What you need to do: Show all lines below holding the string "Require".
───── Data supplied ─────
(** * bsu_dates: the academic calendar of [BSUCalendar], verified

    A shallow embedding of [src/__init__.py].  The class computes, for
    every academic year of a configured range, a dictionary from event
    names to dates.  The dates come from yearly recurrence rules
    ([dateutil.rrule]) and from fixed day offsets ([datetime.timedelta]).

    Layout of the development:
    - [PyDate]: the proleptic Gregorian arithmetic of Python's [datetime]
      (ordinals, [date + timedelta], [weekday]);
    - [Rrule]: the fragment of [dateutil.rrule] the class uses (yearly
      rules with [bymonth], [byweekday] with an occurrence number,
      [bymonthday], [dtstart], [count], [until]);
    - the class itself: [_irule], the eight rule methods, [__init__],
      [date_in_term], [dates_by_tag], [get_holiday];
    - the properties. *)

From stdpp Require Import base option list strings gmap.
From Stdlib Require Import ZArith Lia Bool Ascii String.

Local Open Scope Z_scope.

(** ** Exceptions and the error monad *)

(** The Python exceptions the modelled code can raise. *)
Inductive exn : Type :=
  | StopIteration
  | OverflowError
  | KeyError
  | ValueError (msg : string)
  | NameError (name : string)
  | TypeError
  | IndexError
  | AssertionError (msg : string)
  (** not a Python exception: the call leaves the fragment of the
      libraries that this development models *)
  | Unmodelled.

Inductive result (A : Type) : Type :=
  | Ok (a : A)
  | Raise (e : exn).
Arguments Ok {A} a.
Arguments Raise {A} e.

#[global] Instance result_ret : MRet result := λ A a, Ok a.
#[global] Instance result_bind : MBind result := λ A B k m,
  match m with
  | Ok a => k a
  | Raise e => Raise e
  end.

#[global] Instance result_fmap : FMap result := λ A B f m,
  match m with
  | Ok a => Ok (f a)
  | Raise e => Raise e
  end.

Definition is_ok {A} (m : result A) : Prop := ∃ a, m = Ok a.

(** ** Python's [datetime] arithmetic *)

Module PyDate.

Record date : Type := Date { year : Z; month : Z; day : Z }.

#[global] Instance date_eq_dec : EqDecision date.
Proof. solve_decision. Defined.

Definition MINYEAR : Z := 1.
Definition MAXYEAR : Z := 9999.
(** [date(9999, 12, 31).toordinal()] *)
Definition MAXORDINAL : Z := 3652059.

Definition DAYS_IN_MONTH (m : Z) : Z :=
  match m with
  | 1 => 31 | 2 => 28 | 3 => 31 | 4 => 30 | 5 => 31 | 6 => 30
  | 7 => 31 | 8 => 31 | 9 => 30 | 10 => 31 | 11 => 30 | 12 => 31
  | _ => -1
  end.

Definition DAYS_BEFORE_MONTH (m : Z) : Z :=
  match m with
  | 1 => 0 | 2 => 31 | 3 => 59 | 4 => 90 | 5 => 120 | 6 => 151
  | 7 => 181 | 8 => 212 | 9 => 243 | 10 => 273 | 11 => 304 | 12 => 334
  | _ => -1
  end.

Definition is_leap (y : Z) : bool :=
  (y mod 4 =? 0) && (negb (y mod 100 =? 0) || (y mod 400 =? 0)).

Definition days_before_year (y : Z) : Z :=
  let y := y - 1 in y * 365 + y / 4 - y / 100 + y / 400.

Definition days_in_month (y m : Z) : Z :=
  if (m =? 2) && is_leap y then 29 else DAYS_IN_MONTH m.

Definition days_before_month (y m : Z) : Z :=
  DAYS_BEFORE_MONTH m + (if (2 <? m) && is_leap y then 1 else 0).

Definition ymd2ord (y m d : Z) : Z :=
  days_before_year y + days_before_month y m + d.

Definition DI400Y : Z := 146097.
Definition DI100Y : Z := 36524.
Definition DI4Y : Z := 1461.

(** The month and day of the [n]-th day (from 0) of a year. *)
Definition month_day (leapyear : bool) (n : Z) : Z * Z :=
  let month := Z.shiftr (n + 50) 5 in
  let preceding :=
    DAYS_BEFORE_MONTH month + (if (2 <? month) && leapyear then 1 else 0) in
  if n <? preceding then
    let month := month - 1 in
    let preceding :=
      preceding
      - (DAYS_IN_MONTH month + (if (month =? 2) && leapyear then 1 else 0)) in
    (month, n - preceding + 1)
  else (month, n - preceding + 1).

Definition ord2ymd (n : Z) : date :=
  let n := n - 1 in
  let n400 := n / DI400Y in
  let n := n mod DI400Y in
  let year := n400 * 400 + 1 in
  let n100 := n / DI100Y in
  let n := n mod DI100Y in
  let n4 := n / DI4Y in
  let n := n mod DI4Y in
  let n1 := n / 365 in
  let n := n mod 365 in
  let year := year + n100 * 100 + n4 * 4 + n1 in
  if (n1 =? 4) || (n100 =? 4) then Date (year - 1) 12 31
  else
    let leapyear := (n1 =? 3) && (negb (n4 =? 24) || (n100 =? 3)) in
    let '(m, d) := month_day leapyear n in
    Date year m d.

(** The check of the [date] constructor. *)
Definition valid (d : date) : Prop :=
  MINYEAR ≤ year d ≤ MAXYEAR ∧ 1 ≤ month d ≤ 12
  ∧ 1 ≤ day d ≤ days_in_month (year d) (month d).

Definition validb (d : date) : bool :=
  (MINYEAR <=? year d) && (year d <=? MAXYEAR)
  && (1 <=? month d) && (month d <=? 12)
  && (1 <=? day d) && (day d <=? days_in_month (year d) (month d)).

(** [datetime.date(y, m, d)] *)
Definition mk_date (y m d : Z) : result date :=
  if validb (Date y m d) then Ok (Date y m d)
  else Raise (ValueError "date value out of range").

Definition toordinal (d : date) : Z := ymd2ord (year d) (month d) (day d).

Definition fromordinal (n : Z) : result date :=
  if (1 <=? n) && (n <=? MAXORDINAL) then Ok (ord2ymd n)
  else Raise (ValueError "ordinal out of range").

(** Monday is 0, Sunday is 6. *)
Definition weekday (d : date) : Z := (toordinal d + 6) mod 7.

(** [datetime.timedelta]; only whole days occur in the class. *)
Record timedelta : Type := Timedelta { days : Z }.

Definition timedelta_days (n : Z) : timedelta := Timedelta n.
Definition timedelta_weeks (n : Z) : timedelta := Timedelta (7 * n).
─────
Final answer:
From stdpp Require Import base option list strings gmap.
From Stdlib Require Import ZArith Lia Bool Ascii String.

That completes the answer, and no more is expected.